Skull fragments found in Kyiv region are those of murdered Ukrainian journalist Georgy Gongadze, Ukrainian Prosecutor General Oleksandr Medvedko has said.

"The examination is over, [and] we have received a positive answer," Medvedko said at a press conference on Thursday.

Gongadze, the late editor of the Ukrayinska Pravda Web publication, went missing in Kyiv on September 16, 2000. Experts came to the conclusion that a headless corpse found in a forest in Tarascha district in Kyiv region in November of the same year was likely to be his body.

The body remains unburied, as the journalist’s mother, Lesia Gongadze, has refused to have it interred before the head is found.

In 2008, three former officials of the Ukrainian Interior Ministry’s foreign surveillance department and criminal intelligence unit – Colonels Valeriy Kostenko and Mykola Protasov, and Major Oleksandr Popovych, were found guilty of killing the journalist and sentenced to 12 (Kostenko and Popovych) and 13 (Protasov) years in prison.

Another suspect in the case, Oleksiy Pukach, the former chief of the main criminal investigation department at the ministry’s foreign surveillance unit, who was long on the wanted list, was arrested in Zhytomyr region on July 21, 2009, as a result of a joint operation by the Security Service of Ukraine (SBU) and the Prosecutor General’s Office.

On July 23, Kyiv’s Pechersky district court decided to remand Pukach, who was charged with being involved with Gongadze murder, in custody.

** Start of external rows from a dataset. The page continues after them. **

(* ------------------------------------------------------------------ *)
(** ** The brackets of the output of [fixJSON] *)
(* ------------------------------------------------------------------ *)

(** C3 as stated fails: a closer that nothing opened is copied, so
    [fixJSON] of a lone closing brace is that brace. *)
Lemma fixJSON_copies_stray_closer :
  ~ (forall input : jsstring,
       count_outside LBRACE (fixJSON input) = count_outside RBRACE (fixJSON input)
       /\ count_outside LBRACKET (fixJSON input)
          = count_outside RBRACKET (fixJSON input)).
Proof.
  intros H. destruct (H (js "}")) as [H1 _]. vm_compute in H1. discriminate H1.
Qed.

(** C3, amended.  When the scan does not end inside a string literal with
    a pending backslash escape, the output of [fixJSON] closes every
    opener: outside its string literals it has at most as many opening
    braces as closing ones, and likewise for brackets; the counts of a kind
    are equal when the scan met no stray closer of that kind. *)
Theorem fixJSON_closes_every_opener :
  forall input : jsstring,
    let text := scan_text (trim input) in
    inString (scan text) && escaped (scan text) = false ->
    ((count_outside LBRACE (fixJSON input)
      <= count_outside RBRACE (fixJSON input))%nat
     /\ (count_outside LBRACKET (fixJSON input)
         <= count_outside RBRACKET (fixJSON input))%nat)
    /\ (strays RBRACE text = O ->
        count_outside LBRACE (fixJSON input)
        = count_outside RBRACE (fixJSON input))
    /\ (strays RBRACKET text = O ->
        count_outside LBRACKET (fixJSON input)
        = count_outside RBRACKET (fixJSON input)).
Proof.
  intros input text Hesc. subst text. unfold fixJSON.
  destruct (trim input) as [|c raw] eqn:Eraw;
    [repeat split; try apply le_n; reflexivity|].
  destruct (JSON.parse (c :: raw)) as [v|e] eqn:Ep.
  - destruct (parses_balanced (c :: raw)) as [H1 H2].
    + unfold JSON.parses. rewrite Ep. reflexivity.
    + rewrite H1, H2. repeat split; try apply le_n; reflexivity.
  - pose proof (finish_closes _ _ _ (scan_holds_inv (scan_text (c :: raw))) Hesc)
      as [H1 H2].
    fold (fixJSONStructure (c :: raw)) in H1, H2.
    assert (Hout :
      forall out,
        (forall k, bracket k ->
           count_outside k out = count_outside k (fixJSONStructure (c :: raw))) ->
        ((count_outside LBRACE out <= count_outside RBRACE out)%nat
         /\ (count_outside LBRACKET out <= count_outside RBRACKET out)%nat)
        /\ (strays RBRACE (scan_text (c :: raw)) = O ->
            count_outside LBRACE out = count_outside RBRACE out)
        /\ (strays RBRACKET (scan_text (c :: raw)) = O ->
            count_outside LBRACKET out = count_outside RBRACKET out)).
    { intros out Hk. rewrite !Hk by (unfold bracket; auto).
      repeat split; try lia; intros Hz; rewrite Hz in *; lia. }
    destruct (JSON.parse (fixJSONStructure (c :: raw))).
    + apply Hout. reflexivity.
    + apply Hout. intros k Hk.
      apply (proj2 (stripTrailingCommas_scan (fixJSONStructure (c :: raw)))), Hk.
Qed.

(** C3 amended, at a truncated array whose last string holds a brace. *)
Lemma fixJSON_closes_every_opener_witness :
  count_outside LBRACE (fixJSON (jq "[{'a': 1}, {'b': '}"))
  = count_outside RBRACE (fixJSON (jq "[{'a': 1}, {'b': '}")).
Proof.
  apply (fixJSON_closes_every_opener (jq "[{'a': 1}, {'b': '}"));
    vm_compute; reflexivity.
Defined.

(** The slip at the end of the text: a backslash pending inside a string
    escapes the quote that is appended to close it, and the closers that
    follow land inside the string. *)
Lemma fixJSON_pending_escape :
  fixJSON (jq "{'a\") = jq "{'a\'}"
  /\ count_outside LBRACE (fixJSON (jq "{'a\")) = 1%nat
  /\ count_outside RBRACE (fixJSON (jq "{'a\")) = 0%nat.
Proof. repeat split; vm_compute; reflexivity. Qed.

On July 28, police found a fragment of skull suspected to belong to Gongadze at a site in Bila Tserkva district, Kyiv region, after being given information by Pukach.

The journalist’s wife Myroslava Gongadze insisted that the DNA analysis of the skull fragments be performed abroad, and to suspend the investigators studying the case.

On November 28, 2000, Socialist Party leader Oleksandr Moroz publicized in parliament the tapes that appeared to implicate then President Leonid Kuchma in Gongadze’s murder. The tapes were allegedly recorded by former Presidential Guard Mykola Melnychenko.

International experts carried out a comprehensive phonographic examination of the tapes, but their authenticity has not yet been conclusively proved.

Those who ordered Gongadze’s murder have yet to be identified.